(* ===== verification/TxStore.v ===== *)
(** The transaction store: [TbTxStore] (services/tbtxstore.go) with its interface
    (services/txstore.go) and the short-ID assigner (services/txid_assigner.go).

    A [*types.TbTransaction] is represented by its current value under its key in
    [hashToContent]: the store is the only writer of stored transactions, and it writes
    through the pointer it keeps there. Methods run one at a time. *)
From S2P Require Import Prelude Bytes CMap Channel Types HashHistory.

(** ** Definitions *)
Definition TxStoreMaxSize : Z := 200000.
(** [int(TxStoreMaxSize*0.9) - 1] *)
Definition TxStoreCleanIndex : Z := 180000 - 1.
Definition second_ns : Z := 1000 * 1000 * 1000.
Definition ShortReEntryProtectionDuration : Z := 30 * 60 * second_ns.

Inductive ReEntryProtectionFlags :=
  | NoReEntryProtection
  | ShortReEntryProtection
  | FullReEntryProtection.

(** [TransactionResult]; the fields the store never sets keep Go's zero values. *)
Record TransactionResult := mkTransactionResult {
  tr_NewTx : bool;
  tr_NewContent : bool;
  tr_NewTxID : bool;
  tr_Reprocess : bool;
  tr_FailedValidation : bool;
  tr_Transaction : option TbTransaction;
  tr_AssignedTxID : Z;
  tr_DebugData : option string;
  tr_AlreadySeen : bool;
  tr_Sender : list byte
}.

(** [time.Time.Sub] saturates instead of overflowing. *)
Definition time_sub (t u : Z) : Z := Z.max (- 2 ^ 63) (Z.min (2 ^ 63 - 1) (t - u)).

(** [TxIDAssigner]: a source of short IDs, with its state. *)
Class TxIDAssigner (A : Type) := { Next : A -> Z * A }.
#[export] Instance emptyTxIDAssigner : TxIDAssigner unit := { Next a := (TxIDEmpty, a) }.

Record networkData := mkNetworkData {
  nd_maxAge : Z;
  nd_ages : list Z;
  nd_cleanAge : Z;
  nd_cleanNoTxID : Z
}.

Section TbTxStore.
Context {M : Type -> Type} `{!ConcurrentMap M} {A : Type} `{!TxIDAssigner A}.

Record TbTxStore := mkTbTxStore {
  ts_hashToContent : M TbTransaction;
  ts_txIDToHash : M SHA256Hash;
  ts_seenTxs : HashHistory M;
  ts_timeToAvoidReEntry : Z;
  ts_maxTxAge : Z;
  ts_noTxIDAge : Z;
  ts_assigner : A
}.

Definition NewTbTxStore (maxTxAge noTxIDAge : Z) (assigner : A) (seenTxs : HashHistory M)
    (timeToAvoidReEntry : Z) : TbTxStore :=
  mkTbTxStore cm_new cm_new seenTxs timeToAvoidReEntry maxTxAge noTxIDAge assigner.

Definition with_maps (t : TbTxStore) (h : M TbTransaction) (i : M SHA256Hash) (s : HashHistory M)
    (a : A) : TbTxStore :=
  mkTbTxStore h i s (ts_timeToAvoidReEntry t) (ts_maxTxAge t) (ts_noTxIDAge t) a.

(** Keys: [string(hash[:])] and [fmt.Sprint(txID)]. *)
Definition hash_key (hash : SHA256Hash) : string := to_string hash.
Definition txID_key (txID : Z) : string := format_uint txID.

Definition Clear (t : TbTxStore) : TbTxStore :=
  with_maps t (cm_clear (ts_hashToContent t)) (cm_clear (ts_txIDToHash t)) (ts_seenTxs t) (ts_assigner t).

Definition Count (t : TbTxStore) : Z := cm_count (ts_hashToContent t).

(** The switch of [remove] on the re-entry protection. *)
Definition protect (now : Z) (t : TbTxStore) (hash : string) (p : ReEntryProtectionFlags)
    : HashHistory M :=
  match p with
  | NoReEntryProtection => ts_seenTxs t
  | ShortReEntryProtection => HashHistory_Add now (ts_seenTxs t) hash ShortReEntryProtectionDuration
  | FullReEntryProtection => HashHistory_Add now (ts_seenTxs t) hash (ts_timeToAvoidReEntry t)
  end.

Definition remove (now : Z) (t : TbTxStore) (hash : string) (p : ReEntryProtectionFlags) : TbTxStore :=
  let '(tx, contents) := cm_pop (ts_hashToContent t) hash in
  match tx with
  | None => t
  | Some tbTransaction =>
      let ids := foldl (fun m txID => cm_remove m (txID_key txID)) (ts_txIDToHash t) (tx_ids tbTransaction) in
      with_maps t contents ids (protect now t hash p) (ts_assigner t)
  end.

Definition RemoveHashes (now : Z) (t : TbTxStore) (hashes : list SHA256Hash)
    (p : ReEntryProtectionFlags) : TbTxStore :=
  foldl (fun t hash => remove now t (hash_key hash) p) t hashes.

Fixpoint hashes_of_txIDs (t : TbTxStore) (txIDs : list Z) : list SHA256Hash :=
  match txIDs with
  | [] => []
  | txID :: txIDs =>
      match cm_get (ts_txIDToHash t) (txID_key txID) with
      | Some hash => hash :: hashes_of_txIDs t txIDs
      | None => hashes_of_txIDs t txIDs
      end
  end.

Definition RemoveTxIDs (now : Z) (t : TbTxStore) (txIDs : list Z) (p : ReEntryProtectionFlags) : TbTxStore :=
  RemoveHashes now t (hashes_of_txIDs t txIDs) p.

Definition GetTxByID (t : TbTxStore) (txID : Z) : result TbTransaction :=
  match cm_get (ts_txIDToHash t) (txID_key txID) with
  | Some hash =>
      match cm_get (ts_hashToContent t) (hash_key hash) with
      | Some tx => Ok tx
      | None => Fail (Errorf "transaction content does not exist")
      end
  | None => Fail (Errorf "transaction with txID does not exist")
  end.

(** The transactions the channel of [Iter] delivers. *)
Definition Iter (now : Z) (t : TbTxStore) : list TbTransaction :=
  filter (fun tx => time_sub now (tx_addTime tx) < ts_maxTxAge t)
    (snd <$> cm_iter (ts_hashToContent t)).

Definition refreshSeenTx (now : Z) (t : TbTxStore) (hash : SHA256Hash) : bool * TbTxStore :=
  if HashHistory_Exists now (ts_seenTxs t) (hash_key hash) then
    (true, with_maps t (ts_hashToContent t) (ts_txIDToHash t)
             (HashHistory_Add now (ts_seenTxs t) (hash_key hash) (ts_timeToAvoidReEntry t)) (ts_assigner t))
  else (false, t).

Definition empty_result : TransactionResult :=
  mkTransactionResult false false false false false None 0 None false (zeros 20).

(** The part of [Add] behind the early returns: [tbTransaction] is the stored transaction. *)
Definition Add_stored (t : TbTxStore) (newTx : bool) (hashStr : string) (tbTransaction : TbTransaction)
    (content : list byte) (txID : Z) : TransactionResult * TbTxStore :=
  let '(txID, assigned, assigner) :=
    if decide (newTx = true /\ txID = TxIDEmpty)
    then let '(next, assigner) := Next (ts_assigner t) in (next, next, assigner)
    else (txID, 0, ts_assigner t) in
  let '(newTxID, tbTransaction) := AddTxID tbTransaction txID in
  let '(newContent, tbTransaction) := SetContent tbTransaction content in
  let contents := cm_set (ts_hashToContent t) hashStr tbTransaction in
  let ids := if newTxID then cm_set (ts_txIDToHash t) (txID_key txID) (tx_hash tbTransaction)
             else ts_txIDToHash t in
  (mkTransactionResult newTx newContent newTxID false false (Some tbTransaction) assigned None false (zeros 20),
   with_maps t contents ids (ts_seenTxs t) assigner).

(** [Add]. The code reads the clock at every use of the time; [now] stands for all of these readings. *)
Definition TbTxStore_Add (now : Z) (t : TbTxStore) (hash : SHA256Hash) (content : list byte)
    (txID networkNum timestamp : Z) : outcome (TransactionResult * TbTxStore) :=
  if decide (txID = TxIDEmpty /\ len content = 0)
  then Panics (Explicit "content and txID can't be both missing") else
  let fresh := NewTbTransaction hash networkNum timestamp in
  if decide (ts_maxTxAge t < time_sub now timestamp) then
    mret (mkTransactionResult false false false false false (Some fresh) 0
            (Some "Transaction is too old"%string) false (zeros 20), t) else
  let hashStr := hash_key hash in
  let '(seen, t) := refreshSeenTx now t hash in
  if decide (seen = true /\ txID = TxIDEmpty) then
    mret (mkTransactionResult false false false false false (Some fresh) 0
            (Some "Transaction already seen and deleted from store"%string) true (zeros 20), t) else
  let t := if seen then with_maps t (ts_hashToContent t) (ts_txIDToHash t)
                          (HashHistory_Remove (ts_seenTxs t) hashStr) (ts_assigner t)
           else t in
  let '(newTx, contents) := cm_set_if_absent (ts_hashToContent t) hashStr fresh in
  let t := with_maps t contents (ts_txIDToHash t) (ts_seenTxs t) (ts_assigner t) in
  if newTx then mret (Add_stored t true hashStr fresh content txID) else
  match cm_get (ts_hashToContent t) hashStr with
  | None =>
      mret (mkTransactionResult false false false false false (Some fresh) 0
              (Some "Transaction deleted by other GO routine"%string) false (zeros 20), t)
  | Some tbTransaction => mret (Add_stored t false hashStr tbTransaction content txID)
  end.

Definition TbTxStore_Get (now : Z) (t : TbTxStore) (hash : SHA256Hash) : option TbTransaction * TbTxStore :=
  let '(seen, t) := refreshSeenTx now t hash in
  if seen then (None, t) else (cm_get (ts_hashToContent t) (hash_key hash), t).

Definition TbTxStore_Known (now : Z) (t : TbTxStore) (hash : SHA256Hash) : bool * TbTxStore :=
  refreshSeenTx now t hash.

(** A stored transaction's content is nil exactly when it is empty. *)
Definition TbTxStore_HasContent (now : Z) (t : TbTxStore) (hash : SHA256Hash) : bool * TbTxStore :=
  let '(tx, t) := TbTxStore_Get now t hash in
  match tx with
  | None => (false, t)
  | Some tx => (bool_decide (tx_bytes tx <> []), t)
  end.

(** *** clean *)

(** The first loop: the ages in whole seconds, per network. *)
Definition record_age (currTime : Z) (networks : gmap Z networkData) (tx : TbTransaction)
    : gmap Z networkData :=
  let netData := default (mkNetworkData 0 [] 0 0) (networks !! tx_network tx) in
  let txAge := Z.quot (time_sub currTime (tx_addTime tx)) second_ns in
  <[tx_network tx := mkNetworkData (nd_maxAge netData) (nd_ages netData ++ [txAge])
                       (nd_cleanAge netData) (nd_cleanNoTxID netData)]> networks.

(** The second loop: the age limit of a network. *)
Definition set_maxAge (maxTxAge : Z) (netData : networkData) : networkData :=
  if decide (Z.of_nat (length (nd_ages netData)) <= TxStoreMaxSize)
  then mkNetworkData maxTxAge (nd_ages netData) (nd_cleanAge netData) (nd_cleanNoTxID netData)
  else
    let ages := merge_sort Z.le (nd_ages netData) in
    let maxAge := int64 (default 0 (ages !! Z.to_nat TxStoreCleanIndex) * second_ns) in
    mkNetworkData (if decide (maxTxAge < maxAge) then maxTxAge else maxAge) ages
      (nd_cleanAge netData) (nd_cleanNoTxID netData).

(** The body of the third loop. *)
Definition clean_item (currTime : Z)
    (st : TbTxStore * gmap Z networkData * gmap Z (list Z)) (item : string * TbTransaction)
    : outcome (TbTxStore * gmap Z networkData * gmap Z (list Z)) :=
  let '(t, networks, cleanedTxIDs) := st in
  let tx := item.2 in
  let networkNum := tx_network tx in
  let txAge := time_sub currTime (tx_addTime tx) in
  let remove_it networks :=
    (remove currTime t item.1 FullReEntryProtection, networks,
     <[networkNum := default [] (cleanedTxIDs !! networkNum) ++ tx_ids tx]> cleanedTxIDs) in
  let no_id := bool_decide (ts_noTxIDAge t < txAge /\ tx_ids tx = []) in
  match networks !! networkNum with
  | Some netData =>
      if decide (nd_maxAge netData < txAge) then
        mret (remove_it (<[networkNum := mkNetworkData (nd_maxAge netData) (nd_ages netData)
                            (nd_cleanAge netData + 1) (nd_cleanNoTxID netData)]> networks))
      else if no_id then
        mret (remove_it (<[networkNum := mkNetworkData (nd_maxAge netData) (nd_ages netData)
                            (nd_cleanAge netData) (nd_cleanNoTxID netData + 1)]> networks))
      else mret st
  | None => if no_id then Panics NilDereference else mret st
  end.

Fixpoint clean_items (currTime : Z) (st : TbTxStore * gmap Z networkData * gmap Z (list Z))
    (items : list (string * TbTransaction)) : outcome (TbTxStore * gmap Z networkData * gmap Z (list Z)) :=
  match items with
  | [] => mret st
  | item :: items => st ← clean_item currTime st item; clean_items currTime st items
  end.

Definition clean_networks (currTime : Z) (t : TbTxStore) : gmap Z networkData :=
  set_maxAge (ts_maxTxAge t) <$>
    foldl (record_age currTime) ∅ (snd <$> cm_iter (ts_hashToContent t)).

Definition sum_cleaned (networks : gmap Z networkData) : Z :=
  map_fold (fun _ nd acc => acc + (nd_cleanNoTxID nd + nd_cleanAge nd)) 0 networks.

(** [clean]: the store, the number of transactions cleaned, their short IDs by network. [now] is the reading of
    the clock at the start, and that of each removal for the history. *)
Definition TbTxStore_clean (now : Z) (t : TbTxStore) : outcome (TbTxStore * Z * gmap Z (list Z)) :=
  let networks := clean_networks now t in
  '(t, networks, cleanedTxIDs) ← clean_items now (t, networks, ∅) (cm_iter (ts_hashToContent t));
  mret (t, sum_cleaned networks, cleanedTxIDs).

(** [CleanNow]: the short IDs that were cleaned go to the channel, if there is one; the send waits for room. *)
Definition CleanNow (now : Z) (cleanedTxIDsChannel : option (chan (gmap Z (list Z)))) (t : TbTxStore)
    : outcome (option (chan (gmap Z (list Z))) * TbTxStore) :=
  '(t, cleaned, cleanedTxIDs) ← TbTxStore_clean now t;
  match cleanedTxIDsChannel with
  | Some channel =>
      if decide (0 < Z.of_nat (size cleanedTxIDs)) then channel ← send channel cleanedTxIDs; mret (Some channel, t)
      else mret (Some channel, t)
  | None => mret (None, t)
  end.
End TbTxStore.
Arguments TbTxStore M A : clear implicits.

+-------+

**Your objective**: Could you copy exactly the line containing "Fixpoint clean_items (currTime" and each line after it through the end of the records, and nothing else?

**Solution below**:
Fixpoint clean_items (currTime : Z) (st : TbTxStore * gmap Z networkData * gmap Z (list Z))
    (items : list (string * TbTransaction)) : outcome (TbTxStore * gmap Z networkData * gmap Z (list Z)) :=
  match items with
  | [] => mret st
  | item :: items => st ← clean_item currTime st item; clean_items currTime st items
  end.

Definition clean_networks (currTime : Z) (t : TbTxStore) : gmap Z networkData :=
  set_maxAge (ts_maxTxAge t) <$>
    foldl (record_age currTime) ∅ (snd <$> cm_iter (ts_hashToContent t)).

Definition sum_cleaned (networks : gmap Z networkData) : Z :=
  map_fold (fun _ nd acc => acc + (nd_cleanNoTxID nd + nd_cleanAge nd)) 0 networks.

(** [clean]: the store, the number of transactions cleaned, their short IDs by network. [now] is the reading of
    the clock at the start, and that of each removal for the history. *)
Definition TbTxStore_clean (now : Z) (t : TbTxStore) : outcome (TbTxStore * Z * gmap Z (list Z)) :=
  let networks := clean_networks now t in
  '(t, networks, cleanedTxIDs) ← clean_items now (t, networks, ∅) (cm_iter (ts_hashToContent t));
  mret (t, sum_cleaned networks, cleanedTxIDs).

(** [CleanNow]: the short IDs that were cleaned go to the channel, if there is one; the send waits for room. *)
Definition CleanNow (now : Z) (cleanedTxIDsChannel : option (chan (gmap Z (list Z)))) (t : TbTxStore)
    : outcome (option (chan (gmap Z (list Z))) * TbTxStore) :=
  '(t, cleaned, cleanedTxIDs) ← TbTxStore_clean now t;
  match cleanedTxIDsChannel with
  | Some channel =>
      if decide (0 < Z.of_nat (size cleanedTxIDs)) then channel ← send channel cleanedTxIDs; mret (Some channel, t)
      else mret (Some channel, t)
  | None => mret (None, t)
  end.
End TbTxStore.
Arguments TbTxStore M A : clear implicits.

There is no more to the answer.